> Problem description
Write out, word for word, the first line of the data below and every line after it through the one containing "(** All 300".
*** Records to use ***
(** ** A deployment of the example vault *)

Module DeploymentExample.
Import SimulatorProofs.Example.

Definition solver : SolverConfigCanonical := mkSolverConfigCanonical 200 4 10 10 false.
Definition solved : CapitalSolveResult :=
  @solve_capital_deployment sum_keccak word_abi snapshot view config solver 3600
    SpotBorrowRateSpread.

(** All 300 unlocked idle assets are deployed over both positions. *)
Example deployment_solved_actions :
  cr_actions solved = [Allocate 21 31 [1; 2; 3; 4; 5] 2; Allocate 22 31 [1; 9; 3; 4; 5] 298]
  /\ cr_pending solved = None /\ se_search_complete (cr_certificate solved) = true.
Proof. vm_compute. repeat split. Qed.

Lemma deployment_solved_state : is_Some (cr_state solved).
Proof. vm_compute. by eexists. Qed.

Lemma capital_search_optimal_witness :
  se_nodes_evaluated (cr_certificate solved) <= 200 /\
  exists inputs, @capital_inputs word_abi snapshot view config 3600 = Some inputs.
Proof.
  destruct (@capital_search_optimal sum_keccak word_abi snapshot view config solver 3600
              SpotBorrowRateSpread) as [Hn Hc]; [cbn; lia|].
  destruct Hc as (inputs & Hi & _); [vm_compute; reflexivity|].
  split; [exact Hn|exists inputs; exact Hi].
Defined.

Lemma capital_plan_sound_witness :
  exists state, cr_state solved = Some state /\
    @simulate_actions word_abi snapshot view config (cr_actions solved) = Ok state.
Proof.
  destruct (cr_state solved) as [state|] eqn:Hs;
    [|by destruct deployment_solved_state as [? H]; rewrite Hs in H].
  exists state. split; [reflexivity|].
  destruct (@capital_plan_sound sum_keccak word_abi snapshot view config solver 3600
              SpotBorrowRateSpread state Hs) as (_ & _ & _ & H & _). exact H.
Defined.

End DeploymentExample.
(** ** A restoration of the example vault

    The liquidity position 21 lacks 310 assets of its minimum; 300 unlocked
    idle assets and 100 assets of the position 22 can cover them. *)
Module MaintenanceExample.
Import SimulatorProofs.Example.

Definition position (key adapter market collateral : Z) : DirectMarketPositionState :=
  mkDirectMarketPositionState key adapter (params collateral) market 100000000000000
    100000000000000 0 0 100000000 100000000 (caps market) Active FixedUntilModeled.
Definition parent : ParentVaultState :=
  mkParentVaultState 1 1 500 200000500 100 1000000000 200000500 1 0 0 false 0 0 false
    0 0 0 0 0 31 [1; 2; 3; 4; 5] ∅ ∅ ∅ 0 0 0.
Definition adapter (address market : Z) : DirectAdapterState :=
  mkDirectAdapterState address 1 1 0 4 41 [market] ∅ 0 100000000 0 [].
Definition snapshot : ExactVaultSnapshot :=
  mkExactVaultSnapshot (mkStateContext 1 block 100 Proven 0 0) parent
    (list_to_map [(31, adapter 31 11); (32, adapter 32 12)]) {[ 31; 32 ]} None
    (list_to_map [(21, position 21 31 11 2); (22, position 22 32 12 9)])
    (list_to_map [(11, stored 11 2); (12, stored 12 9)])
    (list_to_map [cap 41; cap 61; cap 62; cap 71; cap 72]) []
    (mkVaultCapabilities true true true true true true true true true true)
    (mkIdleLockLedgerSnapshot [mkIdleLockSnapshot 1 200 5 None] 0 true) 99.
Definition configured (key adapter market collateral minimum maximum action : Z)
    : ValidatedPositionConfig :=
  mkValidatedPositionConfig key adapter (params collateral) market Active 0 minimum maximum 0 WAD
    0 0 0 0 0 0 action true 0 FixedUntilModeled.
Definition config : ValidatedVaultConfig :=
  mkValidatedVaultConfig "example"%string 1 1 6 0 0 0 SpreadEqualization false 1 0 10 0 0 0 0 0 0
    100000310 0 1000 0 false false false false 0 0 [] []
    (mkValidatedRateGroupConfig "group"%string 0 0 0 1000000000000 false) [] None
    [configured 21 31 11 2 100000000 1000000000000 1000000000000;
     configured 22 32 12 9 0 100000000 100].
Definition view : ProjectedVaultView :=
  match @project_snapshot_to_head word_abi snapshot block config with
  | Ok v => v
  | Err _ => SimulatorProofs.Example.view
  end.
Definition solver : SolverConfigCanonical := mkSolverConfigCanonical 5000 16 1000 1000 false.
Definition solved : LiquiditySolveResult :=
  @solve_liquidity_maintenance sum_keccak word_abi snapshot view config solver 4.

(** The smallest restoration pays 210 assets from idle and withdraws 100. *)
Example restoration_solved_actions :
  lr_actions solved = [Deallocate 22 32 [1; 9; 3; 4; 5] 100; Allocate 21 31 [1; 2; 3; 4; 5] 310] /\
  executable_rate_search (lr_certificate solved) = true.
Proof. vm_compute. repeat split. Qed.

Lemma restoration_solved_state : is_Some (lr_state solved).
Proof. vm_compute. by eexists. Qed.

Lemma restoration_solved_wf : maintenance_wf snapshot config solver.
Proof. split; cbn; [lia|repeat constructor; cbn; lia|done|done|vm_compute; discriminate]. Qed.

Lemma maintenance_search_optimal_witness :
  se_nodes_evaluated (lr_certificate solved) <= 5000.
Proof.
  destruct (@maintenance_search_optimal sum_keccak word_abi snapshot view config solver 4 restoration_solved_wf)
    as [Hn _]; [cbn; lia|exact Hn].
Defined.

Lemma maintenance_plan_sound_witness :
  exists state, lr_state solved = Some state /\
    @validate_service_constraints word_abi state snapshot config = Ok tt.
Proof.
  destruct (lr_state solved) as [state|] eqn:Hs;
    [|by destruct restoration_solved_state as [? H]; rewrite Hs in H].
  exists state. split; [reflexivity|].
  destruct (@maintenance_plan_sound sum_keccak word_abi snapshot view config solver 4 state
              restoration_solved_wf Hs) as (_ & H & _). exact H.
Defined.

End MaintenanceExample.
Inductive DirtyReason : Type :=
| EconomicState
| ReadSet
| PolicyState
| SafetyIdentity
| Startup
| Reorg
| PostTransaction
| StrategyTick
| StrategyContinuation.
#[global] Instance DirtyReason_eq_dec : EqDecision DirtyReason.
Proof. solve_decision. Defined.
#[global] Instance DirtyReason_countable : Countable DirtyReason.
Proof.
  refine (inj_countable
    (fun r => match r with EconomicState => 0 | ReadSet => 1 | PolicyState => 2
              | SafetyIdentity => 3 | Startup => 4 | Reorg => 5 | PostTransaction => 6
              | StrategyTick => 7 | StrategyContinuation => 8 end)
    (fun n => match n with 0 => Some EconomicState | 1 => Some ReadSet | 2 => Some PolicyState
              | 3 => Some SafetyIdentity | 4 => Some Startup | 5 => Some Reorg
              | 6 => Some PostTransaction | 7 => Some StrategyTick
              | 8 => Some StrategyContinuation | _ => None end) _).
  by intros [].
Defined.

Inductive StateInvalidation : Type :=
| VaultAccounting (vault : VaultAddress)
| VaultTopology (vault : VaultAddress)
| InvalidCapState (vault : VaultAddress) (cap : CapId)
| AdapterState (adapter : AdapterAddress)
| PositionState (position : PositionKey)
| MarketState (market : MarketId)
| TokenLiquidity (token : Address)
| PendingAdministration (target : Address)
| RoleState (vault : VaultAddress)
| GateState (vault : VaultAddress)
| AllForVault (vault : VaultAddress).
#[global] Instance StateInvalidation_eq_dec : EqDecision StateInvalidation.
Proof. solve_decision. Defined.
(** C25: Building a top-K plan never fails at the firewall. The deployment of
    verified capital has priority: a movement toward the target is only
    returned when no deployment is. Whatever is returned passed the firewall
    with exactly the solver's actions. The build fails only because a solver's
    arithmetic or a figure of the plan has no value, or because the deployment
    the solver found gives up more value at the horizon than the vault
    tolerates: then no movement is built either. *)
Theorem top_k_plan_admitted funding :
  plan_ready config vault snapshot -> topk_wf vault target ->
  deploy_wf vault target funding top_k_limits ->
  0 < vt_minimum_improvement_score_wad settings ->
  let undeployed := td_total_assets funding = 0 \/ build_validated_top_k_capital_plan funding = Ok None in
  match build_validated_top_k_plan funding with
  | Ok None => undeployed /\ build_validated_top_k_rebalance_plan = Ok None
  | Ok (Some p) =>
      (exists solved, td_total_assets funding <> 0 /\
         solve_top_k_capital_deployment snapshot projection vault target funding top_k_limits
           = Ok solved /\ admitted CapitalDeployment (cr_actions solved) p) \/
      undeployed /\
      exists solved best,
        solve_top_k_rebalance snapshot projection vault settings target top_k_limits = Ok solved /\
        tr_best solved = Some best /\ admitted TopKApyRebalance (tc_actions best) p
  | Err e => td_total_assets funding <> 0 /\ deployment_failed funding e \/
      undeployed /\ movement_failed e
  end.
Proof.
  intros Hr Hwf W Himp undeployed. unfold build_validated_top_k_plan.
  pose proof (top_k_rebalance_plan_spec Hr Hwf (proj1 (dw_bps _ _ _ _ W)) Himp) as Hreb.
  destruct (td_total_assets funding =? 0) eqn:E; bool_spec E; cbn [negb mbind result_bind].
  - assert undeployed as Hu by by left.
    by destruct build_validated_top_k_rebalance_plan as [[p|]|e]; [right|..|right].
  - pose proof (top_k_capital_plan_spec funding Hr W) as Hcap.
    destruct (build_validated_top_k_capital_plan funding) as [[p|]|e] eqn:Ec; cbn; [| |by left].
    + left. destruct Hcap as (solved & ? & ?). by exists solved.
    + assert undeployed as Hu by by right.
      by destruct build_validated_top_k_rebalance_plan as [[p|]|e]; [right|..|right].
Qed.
*** End of Records to use ***
> Solution to this problem
(** ** A deployment of the example vault *)

Module DeploymentExample.
Import SimulatorProofs.Example.

Definition solver : SolverConfigCanonical := mkSolverConfigCanonical 200 4 10 10 false.
Definition solved : CapitalSolveResult :=
  @solve_capital_deployment sum_keccak word_abi snapshot view config solver 3600
    SpotBorrowRateSpread.

(** All 300 unlocked idle assets are deployed over both positions. *)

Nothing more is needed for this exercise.